1. 幸せを無駄にする女

斎藤薫の美容自身2

2015.04.23

幸せを無駄にする女

人気連載「斎藤薫の美容自身 STAGE2」。 毎月第2水曜日更新。

幸せを無駄にする女

"幸せになること"を望みすぎると"なれるかもしれない不安"から逃れようとして、女は歪む。

“昭和の女”に比べると、“平成の女”は、幸不幸の個人差が明らかに激しい。幸せな人とそうでない人の落差が、20年前に比べるとかなり大きくなった気がするのだ。幸せを最初からあきらめてしまっている女が増えているからである。いや、それどころか、幸せに対して投げやりな女性が増えている。「自分はどうせ幸せになんかなれっこない」そう思いこみ、幸せになることを放棄しかかっている人が、今少なくないのである。

なぜそこまで悲観的になるのだろう。なぜそこまで幸せに対して卑屈になるのだろう。ひとつには10年ほど前に終わったバブルが、女たちにも、とんでもなく幸せになれそうというおいしい夢をいっぱい見させた、その反動という見方がある。そのバブルをぎんぎんに謳歌した今の30代には、未だに夢から覚めずに“自分は必ず人より幸せになる女”と信じて疑わない人もある数いるが、もともとその波にのれなかった30代と、そういう30代の挫折を見ながら大人になった20代は、幸せに対する熱意をもてなくなっていると言っていい。

幸せを投げ出すもうひとつの要因は、逆に幸せをあまりに強く求めすぎるために、途中で疲れてしまうというケース。ちょっと逆説的だけれども、今は女性の幸せ願望がかつてないほど強い時代。昔の女は、自分の身の丈に合ったサイズの幸せしかイメージしなかったが、今は誰もが無制限に大きな幸せをイメージできる時代。だから子供の頃から強い幸せ願望を心の中で育ててきて、あまりに大きく育ちすぎてしまったために、いよいよ幸せをつかもうという年齢になる前に、それを破裂させてしまう女は少なくないのだ。
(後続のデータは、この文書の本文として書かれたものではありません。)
(* ===== verification/AuditLog.v ===== *)
(** * The audit journal

    made-core/src/entities/audit_record.rs with its wire form, audit_chain.rs,
    audit_fact.rs, authorized_audit_fact.rs, ceremony_event_reader.rs and the
    value objects under value_objects/audit: how a ceremony event is sealed as
    the next record of its ceremony's journal, how a stored record is read back,
    and how a journal is verified.

    The SHA-256 digest in bytes, the RFC 3339 rendering of a timestamp and the
    JSON form of events and of authorization evidence are parameters
    ([AuditSerde]). *)

From S2P Require Import Prelude Errors Text Values Steps Definitions Interventions Instance.
From S2P Require Import Authorization.

(** ** What a record names *)

Inductive AuditEventType :=
  | AT_HostHandoffRecorded | AT_CeremonyDefinitionValidated | AT_CeremonyDefinitionPublished
  | AT_CeremonyInstanceStarted | AT_StepStarted | AT_StepLeaseRenewed | AT_StepCompleted
  | AT_StepFailed | AT_ContextWritten | AT_StateIterationStarted | AT_TransitionApplied
  | AT_InterventionRequested | AT_InterventionResponded | AT_InterventionClosed
  | AT_InterventionDeliveryAcknowledged | AT_EvidenceCollected | AT_ParticipantsBound
  | AT_ReasonAsserted | AT_HumanApprovalRecorded | AT_HumanDeferralRecorded
  | AT_ChildSpawnPlanned | AT_ChildSpawnPlanAdopted | AT_ChildCompletionAccepted
  | AT_CeremonyCompleted | AT_CeremonyFailed | AT_InstanceImported | AT_MemoryRecalled
  | AT_CeremonyPaused | AT_CeremonyResumed | AT_CeremonyCancelled | AT_CeremonyDeadlineExceeded
  | AT_StateDeadlineExceeded | AT_StepDeadlineExceeded | AT_LateStepResultObserved
  | AT_ExecutionReceiptLinked | AT_SuccessorPlanned | AT_SuccessionCarried.

#[export] Instance AuditEventType_eq_dec : EqDecision AuditEventType.
Proof. solve_decision. Defined.
Definition decide_defer_guard (c : DeferGuard) : outcome (list CeremonyEvent) :=
  ReconsiderationConditions_new (dfc_reconsider_when (cmd_defer_content c));;
  require_active i d "terminal ceremony instances cannot defer guard decisions";;
  guard ← ok_or (def_guards d !! cmd_defer_guard_name c) (NotFound "ceremony_guard");
  ensure (is_human_approval guard)
    (InvariantViolated "only human approval guards can be deferred");;
  ensure (negb (is_guard_approved (context i) (cmd_defer_guard_name c)))
    (InvariantViolated "approved human guards cannot be deferred");;
  ensure (any (λ t, bool_decide (cmd_defer_guard_name c ∈ tr_required_guards t))
            (available_transitions d (current_state i)))
    (InvariantViolated "human guard is not required from the current state");;
  require_declared_role i d (cmd_defer_by c);;
  Ok [EvHumanDeferralRecorded (MkCeremonyGuardDeferral (cmd_defer_guard_name c)
        (cmd_defer_by c) (cmd_defer_by_kind c) (cmd_defer_content c) (cmd_defer_now c))].

Definition decide_bind_participant (role : RoleId) (specialty : string) (now : Instant)
    : outcome (list CeremonyEvent) :=
  require_active i d "terminal ceremony instances cannot be re-seated";;
  ensure (is_some (def_role d role)) (NotFound "ceremony_role");;
  Ok [EvParticipantsBound [MkCeremonyParticipantBinding role specialty now]].
(** ** Recovering children (recover_ceremony_children_use_case.rs) *)

Inductive RecoveryEffect := PlanRecovered | CompletionAccepted | Skipped.

Record RecoverCeremonyChildrenRound := MkRecoverCeremonyChildrenRound {
  rec_recovered_plans : Z;
  rec_accepted_completions : Z;
  rec_skipped : Z;
  rec_failed : Z;
  rec_busy : bool;
}.

#[export] Instance RecoverCeremonyChildrenRound_eta : Eta RecoverCeremonyChildrenRound := λ r,
  MkRecoverCeremonyChildrenRound (rec_recovered_plans r) (rec_accepted_completions r) (rec_skipped r)
    (rec_failed r) (rec_busy r).

Definition RecoverCeremonyChildrenRound_default : RecoverCeremonyChildrenRound :=
  MkRecoverCeremonyChildrenRound 0 0 0 0 false.

Definition rec_acknowledged (r : RecoverCeremonyChildrenRound) : Z :=
  rec_recovered_plans r + rec_accepted_completions r + rec_skipped r.

Definition count_effect (effect : RecoveryEffect) (r : RecoverCeremonyChildrenRound)
    : RecoverCeremonyChildrenRound :=
  match effect with
  | PlanRecovered => r <| rec_recovered_plans := rec_recovered_plans r + 1 |>
  | CompletionAccepted => r <| rec_accepted_completions := rec_accepted_completions r + 1 |>
  | Skipped => r <| rec_skipped := rec_skipped r + 1 |>
  end.

Definition recovery_requires_authorization (record : AuditRecord) : bool :=
  match ar_event record with
  | Some (EvChildSpawnPlanned _ _) | Some (EvChildSpawnPlanAdopted _ _ _) | Some (EvCeremonyCompleted _ _) =>
      true
  | _ => false
  end.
幸せになりたい、どうしても幸せになりたい。でも果たして自分は幸せになれるのか?なれないんじゃないか?そういうふうに、願望がやがて大きな不安に変わり、その不安を抱えきれなくなって、逃げ出してしまう。結果、どうせ私は幸せになれないという投げやりな心を生んでしまうのだ。ちょうど異性を意識しすぎて“男嫌い”になってしまうみたいに、つまり問題は、幸せに対する異常な執着ということになる。